[Data Boundary: Start]
(** * Roster engine of the football sign-up bot (src/main.py)

    A shallow embedding of the roster state machine of [main.py]: the
    per-chat event dictionary, the helpers [ensure_event], [find_user] and
    [vip_rows], and the handlers [newgame], [handle_join], [lock_cmd],
    [unlock_cmd] and [reset_cmd].  Handlers are written in a small state
    monad over the chat's [chat_data] and the UTC clock, so that the
    definitions read like the Python they embed.  [handle_leave], which
    main.py calls and does not define, follows the specification. *)

From Stdlib Require Import ZArith Ascii String DecimalString Lia.
From stdpp Require Import base option list strings.

Local Open Scope string_scope.
Local Open Scope list_scope.
Local Open Scope Z_scope.

(** ** Configuration constants (main.py, lines 40-46) *)

Definition DEFAULT_CAPACITY : Z := 15.
Definition WAITLIST_CAPACITY : Z := 5.
Definition VIP_NAMES : list string := ["Albert"; "Ah Soon"].

(** ** Data model *)

(** The text returned by [now_iso()]. *)
Definition timestamp := string.

(** A row of [players] or [waitlist]:
    [{"user_id": ..., "name": ..., "joined_at": ..., "is_vip": ...}];
    [user_id] is [None] for a slot reserved by name. *)
Record row := Row {
  user_id : option Z;
  name : string;
  joined_at : timestamp;
  is_vip : bool
}.

(** The event dictionary stored under [chat_data["event"]]. *)
Record event := Event {
  title : option string;
  capacity : Z;
  locked : bool;
  players : list row;
  waitlist : list row;
  created_at : timestamp
}.
(** A string is cut in one way only into a run of digits, a character
    that is not a digit, and a rest. *)
Lemma digit_prefix_unique d1 : forall d2 c1 c2 r1 r2,
  all_digits d1 = true -> all_digits d2 = true ->
  is_digit c1 = false -> is_digit c2 = false ->
  d1 +:+ String c1 r1 = d2 +:+ String c2 r2 ->
  d1 = d2 /\ c1 = c2 /\ r1 = r2.
Proof.
  induction d1 as [|a d1 IH]; intros [|b d2] c1 c2 r1 r2 H1 H2 Hc1 Hc2 Heq;
    cbn in *.
  - by injection Heq as -> ->.
  - injection Heq as -> _. apply andb_true_iff in H2 as [H2 _]. congruence.
  - injection Heq as -> _. apply andb_true_iff in H1 as [H1 _]. congruence.
  - injection Heq as -> Heq.
    apply andb_true_iff in H1 as [_ H1]. apply andb_true_iff in H2 as [_ H2].
    destruct (IH d2 c1 c2 r1 r2 H1 H2 Hc1 Hc2 Heq) as (-> & -> & ->). done.
Qed.

Lemma comment_file_shape j name :
  comment_file j name ->
  exists c r, name = pretty j +:+ String c r /\ is_digit c = false.
Proof.
  intros [-> | [z ->]].
  - by exists "."%char, "mp3".
  - exists "-"%char, (pretty z +:+ ".part" +:+ ".mp3"). split; [|done].
    unfold part_name. by rewrite !string_app_assoc.
Qed.

(** A file belongs to one comment only. *)
Lemma comment_file_inj j j' name :
  comment_file j name -> comment_file j' name -> j = j'.
Proof.
  intros (c & r & -> & Hc)%comment_file_shape (c' & r' & Heq & Hc')%comment_file_shape.
  apply digit_prefix_unique in Heq as (Heq & _);
    auto using pretty_nat_digits.
  by apply (inj pretty).
Qed.

(** A name that does not start with a digit is no file of a comment. *)
Lemma not_comment_file c r j :
  is_digit c = false -> ~ comment_file j (String c r).
Proof.
  intros Hc (c' & r' & Heq & Hc')%comment_file_shape.
  change (String c r) with (String.EmptyString +:+ String c r) in Heq.
  apply digit_prefix_unique in Heq as (Heq & _);
    auto using pretty_nat_digits.
  by apply (pretty_nat_nonempty j).
Qed.

(** The concatenated clip of a comment is none of its parts. *)
Lemma clip_is_no_part j z : pretty j +:+ ".mp3" <> part_name j z +:+ ".mp3".
Proof.
  unfold part_name. rewrite !string_app_assoc. intros Heq.
  change (pretty j +:+ ".mp3") with (pretty j +:+ String "." "mp3") in Heq.
  change ("-" +:+ pretty z +:+ ".part" +:+ ".mp3")
    with (String "-" (pretty z +:+ ".part" +:+ ".mp3")) in Heq.
  apply digit_prefix_unique in Heq as (_ & [=] & _);
    auto using pretty_nat_digits.
Qed.

(** ** Files of a run *)

Section Files.

Variable tts_module : TTSModule.t.
Variable process_text : string -> string.
Variable write_audiofile : list (string * float) -> float.

Local Abbreviation call_tts := (TTSEngine.call_tts tts_module).
Local Abbreviation split_loop := (TTSEngine.split_loop tts_module process_text).
Local Abbreviation split_post :=
  (TTSEngine.split_post tts_module process_text write_audiofile).
Local Abbreviation comments_loop :=
  (TTSEngine.comments_loop tts_module process_text write_audiofile).
Local Abbreviation max_chars := (TTSModule.max_chars tts_module).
[Data Boundary: End]
## Problem requirements
What is needed is the number of lines in the entries that contain the word "dictionary", written alone.

## Result
2